Are Mourinho’s Chelsea brilliant or riding a huge wave?

Every year some teams seem to click.  They embark on long undefeated runs and record impressive victories.  The media get excited and players win awards.  They might even win titles.  On some occasions this is an accurate reflection of a team’s quality, but on others it’s a comparatively brief flirtation with the desirable end of random variation.  So this year, are Chelsea a decisively good team or are they just riding a huge wave? Let’s find out.

How good are Chelsea?

It was easy to get irritated by some of the media fawning over Chelsea as they skated happily undefeated through Autumn.  Fabregas fed Costa repeatedly and the desire for a new team of ‘Invincibles’ led to a lack of wider critical analysis.  Despite Mourinho’s CV being full of changes effected at a pace akin to the Fonz’s ability with jukeboxes, this time it had taken longer and only the shrewd recruitment of top class players, a neat trick available to very rich clubs, had seemingly raised Chelsea’s performance level.  All hail Jose!

I had reservations.  Chelsea were good, but despite making their annual meal of the Champions League and throwing in the odd duff performance, so were Man City.  In fact, so are Man City.  Most recently, their impressive limitation of Chelsea to three shots at Stamford Bridge was a clear indictment that this Chelsea team were maybe not the second coming.  Samir Nasri, ever the shrinking violet, agreed:

“I’m a big fan of Mourinho but I am not impressed with his team, not at all, we have played them twice, one time with 10 men, and we were better than them. Then we played them at the Bridge, and we were better than them.

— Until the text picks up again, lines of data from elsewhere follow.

Lemma rg_create_job request o rid key :
  owner_ok K o →
  rg inv R (λ _, True) (create_job request o rid key)
    (answered o (job_for o request)) (λ _ _, True).
Proof.
  intros Hok. unfold create_job. rule_bind; [apply rg_owned_upload|]. intros upload.
  eapply rg_pre with (λ _, Upload.owner_id upload = o ∧ True); [|done].
  apply rg_fact. intros Ho. case_match eqn:E; [by rule rg_raise|].
  apply negb_false_iff, bool_decide_eq_true in E.
  assert (∀ m : M exc W JobDTO,
    rg inv R (λ _, True) m (answered o (describes upload request)) (λ _ _, True) →
    rg inv R (λ _, True) m (answered o (job_for o request)) (λ _ _, True)) as Hweak.
  { intros m Hm. eapply rg_conseq; [exact Hm | done | | done].
    intros d w. apply answered_mono. intros j Hj. by exists upload. }
  rule_bind mid (λ r w, ∀ j, r = Some j → Job.owner_id j = o ∧ snapshot j w).
  - case_match; [case_match; [by apply rg_find|]|]; by rule rg_ret.
  - intros [existing|]; [|eapply rg_pre; [by apply Hweak, rg_create_new_job | done]].
    eapply rg_pre with (λ w, Job.owner_id existing = o ∧ snapshot existing w); [|naive_solver].
    apply rg_fact. intros ?. eapply rg_conseq; [by apply rg_replay | done | | done].
    intros d w. apply answered_mono. intros j Hj. by exists upload.
Qed.

(** ** The other requests *)

Lemma quiet_to_job_dto j : quiet (to_job_dto j).
Proof. unfold to_job_dto. solve_quiet. Qed.

Lemma quiet_list_jobs o page size : quiet (list_jobs o page size).
Proof.
  unfold list_jobs. apply quiet_bind; [apply quiet_database; exact (list_quiet inv view K o _ _)|]. intros [jobs total].
  apply quiet_bind; [apply quiet_collect; intros; apply quiet_to_job_dto|]. intros ?. apply quiet_ret.
Qed.

Lemma quiet_owned_upload i o : quiet (owned_upload i o).
Proof. unfold owned_upload. solve_quiet. Qed.

Lemma quiet_create_upload request o : quiet (create_upload max_upload_bytes request o).
Proof. unfold create_upload. solve_quiet. Qed.

Lemma quiet_finish_upload upload parts : quiet (finish_upload upload parts).
Proof. unfold finish_upload. solve_quiet. Qed.

Lemma quiet_complete_upload_request i o d m parts : quiet (complete_upload i o d m parts).
Proof.
  unfold complete_upload. apply quiet_bind; [apply quiet_owned_upload|]. intros upload.
  repeat case_match; first [apply quiet_raise | apply quiet_finish_upload | apply quiet_ret].
Qed.

Lemma quiet_artifact_item a : quiet (artifact_item a).
Proof. unfold artifact_item. solve_quiet. Qed.

(** *** The listings *)

(** Every item is the DTO of a committed revision of a job of [owner_id]. *)
Definition listed (owner_id : string) (l : JobListDTO) (w : W) : Prop :=
  Forall (λ d, answered owner_id (λ _, True) d w) (jl_items l).

Lemma rg_list_jobs o page size :
  owner_ok K o → rg inv R (λ _, True) (list_jobs o page size) (listed o) (λ _ _, True).
Proof.
  intros Ho. unfold list_jobs.
  rule_bind; [apply rg_service_database; exact (list_rg inv view K o _ _ Ho)|]. intros [jobs total].
  set (J := λ w, Forall (λ j, Job.owner_id j = o ∧ snapshot j w) jobs).
  assert (stable J) as HJ.
  { intros w w' HR Hw. eapply Forall_impl; [exact Hw|]. intros j [??].
    split; [done | by eapply stable_snapshot]. }
  rule_bind; [apply (rg_collect_all inv R jobs to_job_dto J (λ j d, ∃ f, d = job_dto j f))|].
  - intros j _. unfold to_job_dto. rule_bind; [rule rg_service_port; exact HJ|].
    intros upload. rule rg_ret. intros w Hw. split; [exact Hw | by eexists].
  - intros items. rule rg_ret. intros w [Hw Hitems]. unfold listed. simpl.
    apply Forall_forall. intros d Hd. apply list_elem_of_lookup in Hd as [k Hk].
    destruct (Forall2_lookup_r _ _ _ _ _ Hitems Hk) as (j & Hj & f & ->).
    destruct (Forall_lookup_1 _ _ _ _ Hw Hj). exists j, f. by split_and!.
Qed.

When I have seen some of their games, I don’t think they are that fantastic – they are just strong and have a good striker up front.”

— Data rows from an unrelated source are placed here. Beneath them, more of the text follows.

(* ===== verification/EndToEnd.v ===== *)
(** * From the request to the result

    The service, the outbox dispatcher, the Kafka message and the worker put
    together: a request that creates a job leads, through one dispatch and one
    delivery, to a finished job whose documents the owner can download. *)

From Stdlib Require Import Ascii Sorted.
From Stdlib Require Import QArith.
From S2P Require Import Prelude PyData PyText PyValue Json JsonFacts Status Domain DomainFacts.
From S2P Require Import Ports Sha256 Engine History Memory MemoryFacts Dto FileValidation Worker.
From S2P Require Import WorkerSafety WorkerTotal WorkerFacts Messaging MessagingFacts Services.
From S2P Require Import ServiceSafety ServiceFacts.

#[local] Open Scope Z_scope.

(** The order the service puts in the outbox is one the dispatcher understands. *)
Lemma requested_event_order id job request_id now :
  (Job.id job < 2 ^ 128)%N →
  order_for (requested_event id job request_id now)
    (MkJobWorkMessage (Job.id job) (Job.attempt job) request_id 1).
Proof.
  intros H. split; [done|].
  exact (message_of_payload_of (MkJobWorkMessage (Job.id job) (Job.attempt job) request_id 1) H).
Qed.

(** Adding an event to an outbox in which everything is published. *)
Lemma filter_dset_published (items : list (UUID * OutboxEvent)) id ev :
  filter unpublished (dvalues items) = [] → outbox_published_at ev = None →
  filter unpublished (dvalues (dset items id ev)) = [ev].
Proof.
  intros Hp Hev. induction items as [|[k x] items IH]; csimpl in *.
  { by rewrite filter_cons, decide_True. }
  rewrite filter_cons in Hp. case_decide as Hx; [done|].
  case_decide; csimpl; rewrite filter_cons.
  - by rewrite decide_True, Hp.
  - rewrite decide_False by done. auto.
Qed.

Lemma backlog_add w ev :
  backlog w = [] → outbox_published_at ev = None →
  backlog (put_outbox (dset (w_outbox w) (outbox_id ev) ev) w) = [ev].
Proof.
  intros Hb Hev. unfold backlog. simpl. rewrite filter_dset_published; [done| |done].
  apply Permutation_nil_r. rewrite <- Hb. symmetry. apply (py_sorted_perm outbox_created_at false).
Qed.

Lemma wf_outbox_add w ev :
  wf_outbox w → wf_outbox (put_outbox (dset (w_outbox w) (outbox_id ev) ev) w).
Proof.
  intros [Hk Hi]. split; simpl; [by apply dset_NoDup|].
  induction Hi as [|[k x] items Hx Hi IH]; simpl; [by repeat constructor|].
  csimpl in Hk. apply NoDup_cons in Hk as [_ Hk].
  case_decide; [subst k; constructor; [done|] | constructor; auto]. done.
Qed.

Definition download_url (key : string) : string := "memory://" +:+ key +:+ "?download=1".

Lemma list_artifacts_run job owner w :
  dget (w_jobs w) (Job.id job) = Some job → Job.owner_id job = owner → Job.state job = SUCCEEDED →
  Forall (λ a, present (Artifact.object_key a) w) (Job.artifacts job) →
  list_artifacts (Job.id job) owner w =
    (Ret (map (λ a, artifact_dto a (download_url (Artifact.object_key a))) (Job.artifacts job)), w).
Proof.
  intros Hj Ho Hs Hp. unfold list_artifacts. erewrite bind_run by by apply owned_job_found.
  rewrite bool_decide_eq_true_2 by done. cbn [negb]. cbv iota.
  induction Hp as [|a l Ha Hl IH]; [done|]. simpl.
  assert (artifact_item a w = (Ret (artifact_dto a (download_url (Artifact.object_key a))), w)) as Hit.
  { unfold artifact_item. destruct Ha as [[[data ct] d] Ha].
    erewrite bind_run; [done|]. unfold try_except. erewrite try_else_run; [done|].
    unfold Services.storage, try_except. erewrite try_else_run; [done|]. simpl.
    unfold atomic, atomic_alone, InMemoryObjectStorage.create_download_url.
    erewrite bind_run by done. unfold InMemoryObjectStorage.stat. simpl. by rewrite Ha. }
  erewrite bind_run by exact Hit. by erewrite bind_run by exact IH.
Qed.

#[export] Instance file_validator_quiet {W} (inv : W → Prop) view :
  QuietValidator inv view.
Proof.
  intros u d w Hi _. unfold validator_validate, file_validator, lift.
  destruct (validate u d); simpl; split_and!; done || reflexivity.
Qed.

Section end_to_end.
Context `{!OCREngine World, !DocumentPreprocessor World}.
Context `{!QuietEngine wf_world mview, !QuietPreprocessor wf_world mview}.
Context (max_page_retries : Z) (retry_base_seconds : Q).
Hypothesis Hengine : ∀ image n options request_id,
  answers (engine_recognize image n options request_id)
    (λ result _, wf_json (JObj (result_structured result)) = true ∧
                 wf_json (JObj (result_engine_metadata result)) = true).
Hypothesis Hprepare : ∀ upload job,
  answers (preprocessor_prepare upload job)
    (λ prepared w, prepared ≠ [] ∧ Forall (λ p, present (prepared_object_key p) w) prepared).
Hypothesis Hretries : 0 ≤ max_page_retries.

(** The first half: the request and the dispatch. *)
Lemma request_and_dispatch request owner request_id key upload w :
  wf_world w → w_has_events w = true → fresh w → (w_uuids w < 2 ^ 128)%N →
  wf_outbox w → backlog w = [] →
  dget (w_uploads w) (cjr_upload_id request) = Some upload → Upload.owner_id upload = owner →
  Upload.id upload = cjr_upload_id request →
  Upload.state upload = UploadState_COMPLETED → earlier owner key w = None →
  ∃ job w1 w2,
    create_job request owner request_id key w = (Ret (answer w job), w1) ∧
    dispatch_once 100 w1 = (Ret 1, w2) ∧
    w_messages w2 = w_messages w ++ [MkJobWorkMessage (Job.id job) 1 request_id 1] ∧
    birth job ∧ Job.owner_id job = owner ∧ (Job.id job < 2 ^ 128)%N ∧
    stored job w2 ∧ Job.pages job = [] ∧ Job.upload_id job = Upload.id upload ∧
    dget (w_uploads w2) (Upload.id upload) = Some upload ∧ wf_world w2.
Proof.
  intros Hw He Hf Hid Hwo Hb Hu Ho Huid Hst Hk.
  destruct (create_new_job_run upload request owner request_id key w He Hf Hk)
    as (t1 & t2 & id & now & w1 & Hrun & Hord). simpl in Hrun, Hord.
  set (job := Job.new _ _ _ _ _ _ _ _) in *. set (ev := work_order id job request_id now) in *.
  pose proof (create_job_run request owner request_id key upload w Hu Ho) as Hc.
  rewrite bool_decide_eq_true_2, Hk, Hrun in Hc by done.
  destruct (rg_create_job wf_world mview exact request owner request_id key I w Hw I) as (Hw1 & _ & _).
  rewrite Hc in Hw1. simpl in Hw1.
  destruct Hord as [[Hup Hev Hob Hms] Hout Hjobs _].
  assert (backlog w1 = [ev] ∧ wf_outbox w1) as [Hb1 Hwo1].
  { assert (w_outbox w1 = w_outbox (put_outbox (dset (w_outbox w) (outbox_id ev) ev) w)) as E by done.
    pose proof (backlog_add w ev Hb eq_refl) as H1. pose proof (wf_outbox_add w ev Hwo) as [H2 H3].
    split; [unfold backlog in *; by rewrite E|]. split; by rewrite E. }
  assert (∀ m w, publisher_publish m w = (Ret (), put_messages (w_messages w ++ [m]) w) ∨
    ∃ e, publisher_publish m w = (Exn (A := ()) (E := exc) e, w)) as Hpub by by left.
  destruct (dispatch_events_run Hpub [ev] [MkJobWorkMessage (Job.id job) 1 request_id 1] w1 [] 0)
    as (n & r & w2 & Hd & Hs & Hr); [done | done | |].
  { constructor; [|constructor]. by apply requested_event_order. }
  change (dispatch_events (take (Z.to_nat 100) [ev]) 0 w1 = (r, w2)) in Hd.
  rewrite <- Hb1, <- dispatch_once_run in Hd by lia.
  assert (r = Ret 1) as ->.
  { destruct r as [j|e|]; [|exfalso|done].
    - by destruct Hr as [-> ->].
    - destruct Hr as (_ & m & w0 & H). discriminate H. }
  destruct Hr as [-> _]. destruct Hs as [Hs1 Hs2 Hs3 Hs4 Hs5 Hs6 Hs7 Hs8].
  assert (stored job w1) as [Hst1 Hst2].
  { split; [by rewrite Hjobs, dget_dset_eq | by rewrite Hev]. }
  exists job, w1, w2. split; [exact Hc|]. split; [exact Hd|]. split; [by rewrite Hs1, Hms|].
  split; [by split|]. split; [done|]. split; [exact Hid|].
  split; [split; [by rewrite Hs3 | by rewrite Hs7]|]. split; [done|]. split; [done|].
  split; [by rewrite Hs4, Hup, Huid|]. by apply (untouched_ok w1 w2).
Qed.

(** C1: from the request to the result.  For a completed upload of the caller,
    a request with a new key is answered with a [QUEUED] job; one dispatch of
    the outbox hands its work order to the queue; what Kafka carries of that
    order decodes to it; and its delivery to a worker returns the job
    [SUCCEEDED], after which the owner sees every page completed and can
    download every document, and nobody else sees the job. *)
Theorem end_to_end request owner request_id key upload w :
  wf_world w → w_has_events w = true → fresh w → (w_uuids w < 2 ^ 128)%N →
  wf_outbox w → backlog w = [] →
  dget (w_uploads w) (cjr_upload_id request) = Some upload → Upload.owner_id upload = owner →
  Upload.id upload = cjr_upload_id request →
  Upload.state upload = UploadState_COMPLETED → earlier owner key w = None →
  ascii_text request_id →
  ∃ d message w1 w2 job w3 d',
    create_job request owner request_id key w = (Ret d, w1) ∧ jdto_status d = "queued" ∧
    dispatch_once 100 w1 = (Ret 1, w2) ∧ w_messages w2 = w_messages w ++ [message] ∧
    decode_job_message (encode_job_message message) = inr message ∧
    process max_page_retries retry_base_seconds message w2 = (Ret (Some job), w3) ∧
    get_job (jdto_job_id d) owner w3 = (Ret d', w3) ∧ jdto_status d' = "succeeded" ∧
    jdto_completed_pages d' = jdto_total_pages d' ∧ 0 < jdto_total_pages d' ∧
    (∃ items, list_artifacts (jdto_job_id d) owner w3 = (Ret items, w3) ∧
       map adto_object_key items = map Artifact.object_key (Job.artifacts job) ∧
       (3 ≤ length items)%nat) ∧
    (∀ other, other ≠ owner → job_denied (jdto_job_id d) other request_id job_unauthorized w3).
Proof.
  intros Hw He Hf Hid Hwo Hb Hu Ho Huid Hst Hk Hr.
  destruct (request_and_dispatch request owner request_id key upload w Hw He Hf Hid Hwo Hb Hu Ho
    Huid Hst Hk) as (job & w1 & w2 & Hc & Hd & Hm & Hbirth & Hjo & Hjid & Hjs & Hjp & Hju & Hu2 & Hw2).
  set (message := MkJobWorkMessage (Job.id job) 1 request_id 1) in *.
  pose proof (total_process max_page_retries retry_base_seconds Hengine Hprepare Hretries
    message job upload eq_refl (eq_sym (birth_attempt _ Hbirth)) eq_refl w2) as Hp.
  pose proof (rg_process wf_world mview exact max_page_retries retry_base_seconds message w2 Hw2 I)
    as (Hw3 & Hev & _).
  destruct (process max_page_retries retry_base_seconds message w2) as [[r|e|] w3] eqn:Ep;
    [|exfalso; apply Hp..].
  2-3: split; [exact Hjs|]; split; [split; [by rewrite Hjp | by rewrite (birth_state _ Hbirth)]|];
    by rewrite Hju.
  destruct Hp as (j & -> & Hcj).
  { split; [exact Hjs|]. split; [split; [by rewrite Hjp | by rewrite (birth_state _ Hbirth)]|].
    by rewrite Hju. }
  destruct Hcj as ([Hj3 _] & Hjd & _ & Hj4 & Hj5 & Hj6). simpl in Hev, Hw3.
  assert (Job.owner_id j = owner) as Hjo3.
  { specialize (Hev (Job.id job)). unfold mview in Hev. destruct Hjs as [Hjs _].
    rewrite Hjs, <- Hjd, Hj3 in Hev. apply live_order in Hev as (_ & [_ ->] & _). done. }
  assert (jdto_job_id (answer w job) = Job.id j) as Hdid by done.
  exists (answer w job), message, w1, w2, j, w3, (answer w3 j).
  rewrite Hdid. split; [exact Hc|]. split; [by simpl; rewrite (birth_state _ Hbirth)|].
  split; [exact Hd|]. split; [exact Hm|].
  split.
  { unfold decode_job_message. rewrite encode_plain, loads_dumps_wf by (done || apply payload_wf).
    by apply message_of_payload_of. }
  split; [exact Ep|]. split.
  { unfold get_job. erewrite bind_run by by apply owned_job_found. done. }
  split; [by simpl; rewrite Hj4|].
  apply all_done_spec in Hj5 as [Hne Hall].
  split; [by apply completed_all|]. split.
  { simpl. unfold Job.total_pages. destruct (Job.pages j); [done | simpl; lia]. }
  split.
  - destruct Hj6 as (md & js & per & mf & Ha & _ & _ & _ & _ & Hav).
    eexists. split; [apply list_artifacts_run; try done|].
    + unfold available, all_present in Hav. by rewrite Forall_fmap in Hav.
    + split; [by rewrite map_map|]. rewrite length_map, Ha. simpl. rewrite length_app. simpl. lia.
  - intros other Hother. apply job_denied_run. rewrite owned_job_run, Hj3.
    rewrite bool_decide_eq_false_2 by congruence. done.
Qed.
End end_to_end.

(** ** The sample ports, from a new request on *)

Definition new_world : World :=
  MkWorld [(2%N, Sample.upload)] [] true ∅ []
    [("uploads/2/source", ("source", "application/pdf", sha256 "source"))] [] [] 10 100 [].

Lemma empty_wf : wf_world new_world.
Proof.
  split; [constructor | done|]. intros i. unfold InMemoryJobEventRepository.log. simpl.
  rewrite lookup_empty. apply log_ok_nil.
Qed.

Lemma end_to_end_witness :
  ∃ d message w1 w2 job w3 d',
    create_job (MkCreateJobRequest 2 []) "owner" "req" (Some "k") new_world = (Ret d, w1) ∧
    jdto_status d = "queued" ∧
    dispatch_once 100 w1 = (Ret 1, w2) ∧ w_messages w2 = w_messages new_world ++ [message] ∧
    decode_job_message (encode_job_message message) = inr message ∧
    @process World _ _ _ _ Sample.preprocessor Sample.engine _ _ 3 1 message w2 = (Ret (Some job), w3) ∧
    get_job (jdto_job_id d) "owner" w3 = (Ret d', w3) ∧ jdto_status d' = "succeeded" ∧
    jdto_completed_pages d' = jdto_total_pages d' ∧ 0 < jdto_total_pages d' ∧
    (∃ items, list_artifacts (jdto_job_id d) "owner" w3 = (Ret items, w3) ∧
       map adto_object_key items = map Artifact.object_key (Job.artifacts job) ∧
       (3 ≤ length items)%nat) ∧
    (∀ other, other ≠ "owner" → job_denied (jdto_job_id d) other "req" job_unauthorized w3).
Proof.
  apply (@end_to_end Sample.engine Sample.preprocessor _ _ 3 1
    sample_engine_answers sample_prepare_answers ltac:(lia)
    (MkCreateJobRequest 2 []) "owner" "req" (Some "k") Sample.upload new_world empty_wf);
    try reflexivity.
  - split; constructor.
  - apply (bool_decide_unpack _). vm_compute. exact I.
Defined.

(** The service next to a worker on the same job: the worker runs between the
    steps of a cancellation. *)
Definition busy_world : Shared :=
  MkShared Sample.world (replicate 2 (λ w, w) ++ [Sample.other_worker]).

Lemma service_safe_witness :
  shared_inv busy_world ∧
  serves shared_inv (λ s, mview (sh_world s)) exact "owner" (cancelling 7) (cancel_job 7 "owner" "req").
Proof.
  split.
  - split; [apply sample_wf; [by left | done]|]. apply Forall_app. split.
    + apply Forall_replicate. intros w Hw. by split.
    + constructor; [|constructor]. intros w Hw.
      destruct (@rg_process World wf_world mview exact _ _ _ _ Sample.preprocessor Sample.engine _ _
        _ _ _ _ _ _ _ _ 3 1 Sample.message w Hw I) as (? & ? & _). by split.
  - exact (proj1 (proj2 (proj2 (service_safe shared_inv (λ s, mview (sh_world s)) exact 100 "owner" "req"))) 7%N).
Defined.

Example busy_cancel_ex :
  match (cancel_job 7 "owner" "req" busy_world).1 with
  | Exn e => exc_business e = exc_business job_not_cancellable
  | _ => False
  end.
Proof. vm_compute. reflexivity. Qed.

So, where are we?  Nasri’s biased slight isn’t provably untrue, yet Chelsea sit contendedly and clearly on top of the league.  City follow at a respectable distance.  Why?

Sometimes the glaringly obvious can stand clearly in front of you yet appear invisible.  A finely honed contrariness and a tendency to try and look for nuance can leave you peering around the sides and neglecting the emphatic truth.  Then you refocus and it hits you like a brick.  Such a wave of simple realisation occurred to me earlier this week as I was pondering this season’s Premier League title race.  Chelsea are that team.  Every year we get at least one, and this year it’s Chelsea.

What the hell am I on about?

Okay: a Premier League season consists of 38 games, which in the scheme of trends and variations is a small sample.  Each season, within that small sample it is possible to identify teams that have over or underachieved when compared to what might be expected from baseline metrics.  Most often, due to proven repeatability, these will be based around shots and their relationships with goals and/or points.  What we’re looking at here is the top of the league and each season, of the contending teams, one or more learns to fly.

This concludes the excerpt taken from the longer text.